Exercise: Return, word for word, the line that contains "without_discount_loaded h1 h2" and every line after it through the end of the records.

Data provided:
(** C2, amended, on a file whose second date is not in the format of the
    first: no format converts both, the permissive parser reads the first
    and nothing from the second, and both rows are returned. *)
Lemma load_data_preserves_rows_witness :
  load_data (ascii_file mixed_dates) = ([], Ok (Some mixed_dates_loaded))
  ∧ ∃ enc raw f,
      enc ∈ encodings
      ∧ read_csv (ascii_file mixed_dates) csv_path enc = Ok raw
      ∧ length (values mixed_dates_loaded) = length (values raw)
      ∧ conversion (date_column raw) date_formats f
      ∧ Forall2 (normalized f (map canonical (columns raw)) (columns mixed_dates_loaded))
                (values raw) (values mixed_dates_loaded)
      ∧ (Forall (λ fmt, ∃ e, to_datetime_format (a_Series (date_column raw)) fmt
                             = Raise e)
                date_formats →
         Forall2 (λ r r',
             length r = length (columns raw) →
             let c := row_get "order_date" (map canonical (columns raw)) r in
             let a := row_get "order_date" (columns mixed_dates_loaded) r' in
             let m := row_get "month_year" (columns mixed_dates_loaded) r' in
             a = coerce_cell (date_column raw) c
             ∧ (c = NaN → a = NaN ∧ m = NaN)
             ∧ (∀ d, c ≠ NaN → (∀ d', c ≠ Timestamp d') →
                     guess_datetime (date_column raw) c = Some d →
                     storable d = true →
                     a = Timestamp d ∧ m = Str (strftime_b_Y d))
             ∧ ((∀ d', c ≠ Timestamp d') →
                guess_datetime (date_column raw) c = None → a = NaN ∧ m = NaN))
           (values raw) (values mixed_dates_loaded)).
Proof.
  assert (h : load_data (ascii_file mixed_dates) = ([], Ok (Some mixed_dates_loaded)))
    by reflexivity.
  split; [assumption|].
  exact (load_data_preserves_rows (ascii_file mixed_dates) [] mixed_dates_loaded h).
Defined.

(** C3, amended, on the file [superstore], whose third row has no date. *)
Lemma month_year_follows_order_date_witness :
  (∀ enc raw, read_csv (ascii_file superstore) csv_path enc = Ok raw → rectangular raw)
  ∧ load_data (ascii_file superstore) = ([], Ok (Some superstore_loaded))
  ∧ "order_date" ∈ columns superstore_loaded
  ∧ "month_year" ∈ columns superstore_loaded
  ∧ rectangular superstore_loaded
  ∧ Forall (λ r,
      let a := row_get "order_date" (columns superstore_loaded) r in
      let b := row_get "month_year" (columns superstore_loaded) r in
      (b = NaN ↔ a = NaN)
      ∧ (a = NaN
         ∨ ∃ d, a = Timestamp d
                ∧ storable d = true
                ∧ b = Str (month_abbr (month d) +:+ "-" +:+ year_text (year d))
                ∧ ((0 ≤ year d ≤ 9999)%Z → Strptime.int (year_text (year d)) = year d)
                ∧ ((1000 ≤ year d ≤ 9999)%Z → four_digits (year_text (year d)))
                ∧ ((∀ d', datetime_range d' = true → in_bounds d' = true) →
                   four_digits (year_text (year d)))))
    (values superstore_loaded)
  ∧ map month_abbr [Jan; Feb; Mar; Apr; May; Jun; Jul; Aug; Sep; Oct; Nov; Dec]
    = ["Jan"; "Feb"; "Mar"; "Apr"; "May"; "Jun"; "Jul"; "Aug"; "Sep"; "Oct"; "Nov";
       "Dec"].
Proof.
  assert (h1 : ∀ enc raw, read_csv (ascii_file superstore) csv_path enc = Ok raw →
                          rectangular raw).
  { intros enc raw Hr. injection Hr as <-. unfold rectangular. simpl.
    repeat constructor. }
  assert (h2 : load_data (ascii_file superstore) = ([], Ok (Some superstore_loaded)))
    by reflexivity.
  split; [assumption|]. split; [assumption|].
  exact (month_year_follows_order_date (ascii_file superstore) [] superstore_loaded h1 h2).
Defined.


(** C5 as stated fails.  The frame loaded from a file without a region
    column is a normalized dataset of two rows; filtering it by the empty
    set of regions returns both rows, not zero. *)
Lemma empty_choice_keeps_rows :
  load_data (ascii_file without_region) = ([], Ok (Some without_region_loaded))
  ∧ filtered_df without_region_loaded [] = Ok without_region_loaded
  ∧ length (values without_region_loaded) = 2
  ∧ ¬ (∀ (df : frame) chosen,
         ∃ fdf, filtered_df df chosen = Ok fdf ∧ (chosen = [] → values fdf = [])).
Proof.
  split; [reflexivity|]. split; [reflexivity|]. split; [reflexivity|].
  intros Hclaim. destruct (Hclaim without_region_loaded []) as (fdf & Hf & Hempty).
  change (Ok without_region_loaded = Ok fdf) in Hf. injection Hf as <-.
  specialize (Hempty eq_refl). discriminate Hempty.
Qed.

(** C5, amended, on the frame loaded from [superstore], with regions East,
    West and Central, and on the frame loaded from a file without regions. *)
Lemma filtered_df_spec_witness :
  occurrences "region" (columns superstore_loaded) = 1
  ∧ ("region" ∉ columns without_region_loaded)
  ∧ (∃ fdf, filtered_df superstore_loaded east_west = Ok fdf
            ∧ columns fdf = columns superstore_loaded
            ∧ values fdf
              = filter (λ r, row_get "region" (columns superstore_loaded) r
                             ∈ east_west)
                       (values superstore_loaded)
            ∧ (∀ r, r ∈ values fdf
                    ↔ r ∈ values superstore_loaded
                      ∧ row_get "region" (columns superstore_loaded) r
                        ∈ east_west)
            ∧ (east_west = [] → values fdf = []))
  ∧ filtered_df without_region_loaded east_west
    = Ok without_region_loaded.
Proof.
  assert (h1 : occurrences "region" (columns superstore_loaded) = 1)
    by (vm_compute; reflexivity).
  assert (h2 : "region" ∉ columns without_region_loaded)
    by (apply (bool_decide_unpack _); vm_compute; exact I).
  split; [assumption|]. split; [assumption|]. split.
  - exact (proj1 (filtered_df_spec superstore_loaded east_west) h1).
  - exact (proj2 (filtered_df_spec without_region_loaded east_west) h2).
Defined.



(** C8 on a file system without the file. *)
Lemma missing_file_stops_witness :
  path_exists no_file csv_path = false
  ∧ load_data no_file = ([(page, error not_found_message)], Ok None)
  ∧ not_found_message = "Error: File '" +:+ csv_path +:+ "' not found"
  ∧ ∃ l, app no_file untouched = (l, stopped)
         ∧ l = [(page, error not_found_message)]
         ∧ errors l = [not_found_message]
         ∧ figures l = [].
Proof.
  assert (h : path_exists no_file csv_path = false) by reflexivity.
  split; [assumption|].
  exact (missing_file_stops no_file untouched h).
Defined.

(** C9 as stated fails.  A file with sales and region but neither order
    date nor discount: ingestion returns [None] and the script stops after
    its error, so that the tab Profit Correlation shows no warning. *)
Lemma missing_discount_may_stop :
  path_exists (ascii_file without_date) csv_path = true
  ∧ Forall (λ enc, read_csv (ascii_file without_date) csv_path enc = Ok without_date)
           encodings
  ∧ ("discount" ∉ map canonical (columns without_date))
  ∧ app (ascii_file without_date) untouched
    = ([(page, error all_failed_message)], stopped)
  ∧ ¬ (∀ (fs : FileSystem) w,
         path_exists fs csv_path = true →
         (∃ enc raw, enc ∈ encodings ∧ read_csv fs csv_path enc = Ok raw) →
         (∀ enc raw, enc ∈ encodings → read_csv fs csv_path enc = Ok raw →
                     "discount" ∉ map canonical (columns raw)) →
         ∃ l msg, app fs w = (l, finished)
                  ∧ (tab "Profit Correlation", warning msg) ∈ l).
Proof.
  assert (Hno : "discount" ∉ map canonical (columns without_date))
    by (apply (bool_decide_unpack _); vm_compute; exact I).
  split; [reflexivity|]. split; [repeat constructor|]. split; [exact Hno|].
  split; [reflexivity|].
  intros Hclaim.
  destruct (Hclaim (ascii_file without_date) untouched) as (l & msg & Happ & _).
  - reflexivity.
  - exists "utf-8", without_date. split; [by left|reflexivity].
  - intros enc raw _ Hr. injection Hr as <-. exact Hno.
  - change (([(page, error all_failed_message)], stopped) = (l, finished)) in Happ.
    discriminate Happ.
Qed.

(** C9, amended, on a file with order date, sales, profit and region but no
    discount. *)
Lemma missing_discount_degrades_witness :
  load_data (ascii_file without_discount) = ([], Ok (Some without_discount_loaded))
  ∧ occurrences "region" (columns without_discount_loaded) ≤ 1
  ∧ occurrences "month_year" (columns without_discount_loaded) ≤ 1
  ∧ (∀ enc raw, enc ∈ encodings →
                read_csv (ascii_file without_discount) csv_path enc = Ok raw →
                "discount" ∉ map canonical (columns raw))
  ∧ ("discount" ∉ columns without_discount_loaded)
  ∧ app (ascii_file without_discount) untouched
    = ([(page, title "📊 Retail Sales Visualizer");
        (page, markdown "Analyzing sales trends and profitability");
        (sidebar, header "Filters");
        (tab "Sales Trends", subheader "📈 Monthly Sales Trend");
        (tab "Sales Trends", pyplot monthly_sales_line);
        (tab "Regional Analysis", subheader "🌍 Sales by Region");
        (tab "Regional Analysis", pyplot region_sales_bars);
        (tab "Profit Correlation",
         warning "Missing columns for correlation analysis: discount");
        (sidebar, header "Data Summary")], finished)
  ∧ ∃ l,
      app (ascii_file without_discount) untouched = (l, finished)
      ∧ l = dashboard_head
            ++ sales_trends (columns without_discount_loaded)
            ++ regional_analysis (columns without_discount_loaded)
            ++ [(tab "Profit Correlation",
                 warning ("Missing columns for correlation analysis: "
                          +:+ (if has "profit" (columns without_discount_loaded)
                               then "discount" else "profit, discount")))]
            ++ [(sidebar, header "Data Summary")]
      ∧ errors l = []
      ∧ figures l = expected_figures (columns without_discount_loaded)
      ∧ warnings l = expected_warnings (columns without_discount_loaded)
      ∧ (correlation_heatmap ∉ figures l)
      ∧ ("sales" ∈ columns without_discount_loaded →
         "region" ∈ columns without_discount_loaded →
         "profit" ∈ columns without_discount_loaded →
         figures l = [monthly_sales_line; region_sales_bars]
         ∧ warnings l = ["Missing columns for correlation analysis: discount"]).
Proof.
  assert (h1 : load_data (ascii_file without_discount)
               = ([], Ok (Some without_discount_loaded))) by reflexivity.
  assert (h2 : occurrences "region" (columns without_discount_loaded) ≤ 1)
    by (vm_compute; lia).
  assert (h3 : occurrences "month_year" (columns without_discount_loaded) ≤ 1)
    by (vm_compute; lia).
  assert (h4 : ∀ enc raw, enc ∈ encodings →
                 read_csv (ascii_file without_discount) csv_path enc = Ok raw →
                 "discount" ∉ map canonical (columns raw)).
  { intros enc raw _ Hr. injection Hr as <-.
    apply (bool_decide_unpack _). vm_compute. exact I. }
  do 4 (split; [assumption|]).
  destruct (missing_discount_degrades (ascii_file without_discount) untouched []
              without_discount_loaded h1 h2 h3 h4) as [Hno Hlog].
  split; [exact Hno|]. split; [reflexivity|]. exact Hlog.
Defined.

Output of the exercise:
              without_discount_loaded h1 h2 h3 h4) as [Hno Hlog].
  split; [exact Hno|]. split; [reflexivity|]. exact Hlog.
Defined.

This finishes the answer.